Later, I asked two South Carolina evangelical leaders to explain the discrepancy between my informal survey outside the pastors’ conference (revealing huge excitement for Huckabee!) and a Thursday poll in Columbia’s The State, which, surprisingly, showed evangelicals still undecided and a good proportion of them leaning towards McCain. “I think [Huckabee] is stronger among pastors, but lay evangelicals are still struggling,” Frank Page, the head of the Southern Baptist Convention, told me. Mike Hamlet, the quite political pastor of the immense First Baptist North Spartanburg--his office sports the Order of the Palmetto award he won from Governor Mark Sanford and a framed American flag--had a different theory. The respondents favoring other candidates, “they’re not real evangelicals. If people say, ‘I like [Huckabee] because of Scripture, but I don’t like his tax policy,’ they are not reflecting an evangelical lifestyle.” Hamlet defines “real” evangelicals as people whose votes rest on sanctity of life, character, and a candidate’s interest in the Judeo-Christian ethic more than “lower issues” like immigration or terrorism.

Page’s and Hamlet’s answers were framed differently, but they’re actually the same. The evangelical community in South Carolina is so big--60 percent!--that it functions more like a microcosm of the Republican pool than as a bloc that behaves differently. Evangelicals in South Carolina aren’t a smaller, ridiculed (and therefore bonded) subset keen to assert their power by turning out en masse for a candidate. On the contrary--it’s actually trendy in South Carolina to call oneself an evangelical.

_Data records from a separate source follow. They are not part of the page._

(** C5. When the handler panics and the observer implements [PanicLogger],
    [ServeHTTP] recovers the panic: it makes exactly one [LogPanic],
    carrying the value of the panic, makes no [LogRequest], and returns
    normally. *)
Theorem panic_with_PanicLogger_recovered
  (nxt : Request -> Handler) (observer : RequestLogger) (w0 : Wr)
  (r : Request) (now : Time) (since : Duration) (pl : PanicLogger) (v : any) :
  implPanicLogger observer = Some pl ->
  snd (serve (nxt r) (newLoggedRequest w0)) = Some v ->
  let s := ServeHTTP (LoggerMiddleware nxt observer) w0 r now since in
  emitted s = [LogPanic (logDataOf r now since (response s)) v] /\
  count isLogPanic (emitted s) = 1%nat /\
  count isLogRequest (emitted s) = 0%nat /\
  propagated s = None.
Proof.
  intros Hsome Hpanic. cbv zeta.
  rewrite ServeHTTP_propagated, ServeHTTP_emitted. cbv zeta. simpl.
  rewrite Hsome, Hpanic. simpl. auto.
Qed.

(** ** Bytes written *)

(** C10. [Write] hands back to the handler the very pair, count and error,
    that the underlying stream returned. *)
Theorem Write_returns_what_the_stream_returned
  (data : list byte) (lr : loggedRequest) :
  fst (Write data lr) = fst (rw_Write data (w lr)).
Proof.
  unfold Write. destruct (rw_Write data (w lr)) as [res w']. destruct res.
  reflexivity.
Qed.

(** C3, as the code has it. A [Write] adds to the counter the count the
    underlying stream returned for it, and the terminal entry's
    [BytesWritten] is the sum of the counts returned to the writes of the
    handler; both as long as the sum fits an [int64]. *)
Theorem Write_adds_the_returned_count :
  (forall (data : list byte) (lr : loggedRequest),
      Int64.in_range (bytesWritten lr + fst (fst (Write data lr))) ->
      bytesWritten (snd (Write data lr)) =
      bytesWritten lr + fst (fst (Write data lr))) /\
  (forall (lh : logHandler) (w0 : Wr) (r : Request) (now : Time)
          (since : Duration) (e : Emission),
      let s := ServeHTTP lh w0 r now since in
      Int64.in_range (writtenSum (calls s)) ->
      In e (emitted s) ->
      BytesWritten (entry e) = writtenSum (calls s)).
Proof.
  split.
  - intros data lr Hfit. rewrite Write_state, Write_result in *. simpl.
    apply Int64_wrap_in_range. exact Hfit.
  - intros lh w0 r now since e s Hfit Hin. subst s.
    rewrite (ServeHTTP_entry lh w0 r now since e Hin). simpl.
    rewrite ServeHTTP_response, ServeHTTP_calls in *.
    rewrite (serve_bytesWritten (next lh r) (newLoggedRequest w0) 0)
      by reflexivity.
    simpl. apply Int64_wrap_in_range. exact Hfit.
Qed.

(** Where the stream accepts every slice whole, the count added is the
    length of the slice. *)
Lemma Write_adds_len_when_whole (data : list byte) (lr : loggedRequest) :
  fst (fst (rw_Write data (w lr))) = Z.of_nat (length data) ->
  Int64.in_range (bytesWritten lr + Z.of_nat (length data)) ->
  bytesWritten (snd (Write data lr)) = bytesWritten lr + Z.of_nat (length data).
Proof.
  intros Hwhole Hfit. rewrite Write_state. simpl. rewrite Hwhole.
  apply Int64_wrap_in_range. exact Hfit.
Qed.


(** ** The recorded status *)

(** C4. Of any sequence of [WriteHeader] calls on a fresh interceptor the
    first alone is forwarded to the stream and sets the recorded status.  A
    call made once the header is written changes nothing, and the header
    stays written through every method.  With no call the status is 0, so
    that the terminal entry's [Status] is the argument of the handler's
    first [WriteHeader], or 0 if it made none. *)
Theorem WriteHeader_first_call_wins :
  (forall (w0 : Wr) (code : Z) (codes : list Z),
      fold_left (fun lr c => WriteHeader c lr) (code :: codes)
        (newLoggedRequest w0) =
      {| w := rw_WriteHeader code w0; status := code; wroteHeader := true;
         bytesWritten := 0 |}) /\
  (forall (lr : loggedRequest) (code : Z),
      wroteHeader lr = true -> WriteHeader code lr = lr) /\
  (forall (m : Operation) (lr : loggedRequest),
      wroteHeader lr = true -> wroteHeader (invoke m lr) = true) /\
  (forall (lr : loggedRequest) (code : Z),
      wroteHeader (WriteHeader code lr) = true) /\
  (forall w0 : Wr, status (newLoggedRequest w0) = 0) /\
  (forall (lh : logHandler) (w0 : Wr) (r : Request) (now : Time)
          (since : Duration) (e : Emission),
      let s := ServeHTTP lh w0 r now since in
      In e (emitted s) ->
      Status (entry e) =
      match firstStatus (calls s) with Some code => code | None => 0 end).
Proof.
  assert (Hlater : forall (cs : list Z) (lr : loggedRequest),
             wroteHeader lr = true ->
             fold_left (fun lr c => WriteHeader c lr) cs lr = lr).
  { induction cs as [ | c cs IH]; intros lr Hlr; simpl.
    - reflexivity.
    - rewrite (WriteHeader_later c lr Hlr). apply IH. exact Hlr. }
  split; [ | split; [ | split; [ | split; [ | split]]]].
  - intros w0 code codes. simpl. apply Hlater. reflexivity.
  - intros lr code. apply WriteHeader_later.
  - intros m lr Hlr. destruct m as [code | | data | ]; simpl.
    + apply WriteHeader_wroteHeader.
    + exact Hlr.
    + rewrite Write_state. simpl. exact Hlr.
    + exact Hlr.
  - intros lr code. apply WriteHeader_wroteHeader.
  - intros w0. reflexivity.
  - intros lh w0 r now since e s Hin. subst s.
    rewrite (ServeHTTP_entry lh w0 r now since e Hin). simpl.
    rewrite ServeHTTP_response, ServeHTTP_calls.
    rewrite serve_status. reflexivity.
Qed.

(** ** The poller *)

Lemma slowLog_from_done (multiple : bool) (r : Request) (start : Time)
  (i : Z) (sel : list Selected) :
  slowLog_from multiple r start i (RecvDone :: sel) = ([], true).
Proof. simpl. destruct (multiple || (i =? 0)); reflexivity. Qed.

(** What is emitted before a [select] that receives from [doneChan] does
    not depend on what would be observed afterwards. *)
Lemma slowLog_from_cancelled (multiple : bool) (r : Request) (start : Time)
  (pre post : list Selected) :
  forall i : Z,
    slowLog_from multiple r start i (pre ++ RecvDone :: post) =
    (fst (slowLog_from multiple r start i pre), true).
Proof.
  induction pre as [ | [ | lr since] pre IH]; intros i.
  - rewrite app_nil_l, slowLog_from_done. simpl.
    destruct (multiple || (i =? 0)); reflexivity.
  - rewrite <- app_comm_cons, !slowLog_from_done. reflexivity.
  - rewrite <- app_comm_cons. simpl.
    destruct (multiple || (i =? 0)); [ | reflexivity].
    rewrite IH.
    destruct (slowLog_from multiple r start (Int64.wrap (i + 1)) pre)
      as [es returned].
    reflexivity.
Qed.

(** Without repetition the loop is entered at index 0 only. *)
Lemma slowLog_from_once (r : Request) (start : Time) (i : Z)
  (sel : list Selected) :
  i <> 0 -> slowLog_from false r start i sel = ([], true).
Proof.
  intros Hi. destruct sel; simpl; destruct (Z.eqb_spec i 0); try contradiction;
    reflexivity.
Qed.

Lemma slowLog_once_timer (cutoff : Duration) (r : Request) (start : Time)
  (lr : loggedRequest) (since : Duration) (sel : list Selected) :
  slowLog cutoff false r start (TimerFired lr since :: sel) =
  ([LogSlowRequest (logDataOf r start since lr) 0], true).
Proof.
  unfold slowLog. simpl.
  rewrite slowLog_from_once by (cbv; discriminate).
  reflexivity.
Qed.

The evangelicals within the evangelicals--i.e., hardcore evangelicals, like pastors or those who go to Saturday Bible study and Wednesday prayer circles, Hamlet’s “real” evangelicals--went for Huckabee; but a lot of other self-identified evangelicals felt free to pick McCain on the basis of electability and national security.

If Rudy had been a bigger player, it might have all been different. Oran Smith is the head of a pro-family organization in Columbia and, decked out in his hip Banana Republic-esque khaki zip-up and neon orange tie, a good representative of a younger generation of evangelicals starting to take the helm of the movement. He put it to me this way:

In the mid- to late-1970s, a group associated with Bob Jones University figured out how to take over the Greenville [South Carolina] county party. They calculated that there are about a hundred precincts in Greenville, which offices they needed to win to gain power, and so on. They had a sort of secret lingo they would use: Christians and lions. How many Christians are there, and how many lions, if all the others were lions? In this primary, evangelicals had this question: How many Christians are there, and how many lions? But really, Giuliani was the only lion.

In other words, if more candidates had been pro-choice, hostile to religion, and exhibited other red-flag issues for evangelicals, a protective or boosterish instinct would have incited more voters to vote for Huckabee. But the era of the Rockefeller Republican is over. Huckabee just doesn’t make enough of a contrast with the other candidates on the Christian-ness of his positions, only on the Christian-ness of his personal identity. Saturday showed the limits of evangelical identity politics in the South.

If Rudy cleans up in Florida and starts to look like a threat, I think that will really help Huckabee in Southern states--the lion will be on the rise. But otherwise, don’t expect Huckabee to do as well as the raw percentage of evangelicals in a Southern state suggests he might. The bigger the evangelical community, the more likely their votes are to mirror everybody else’s.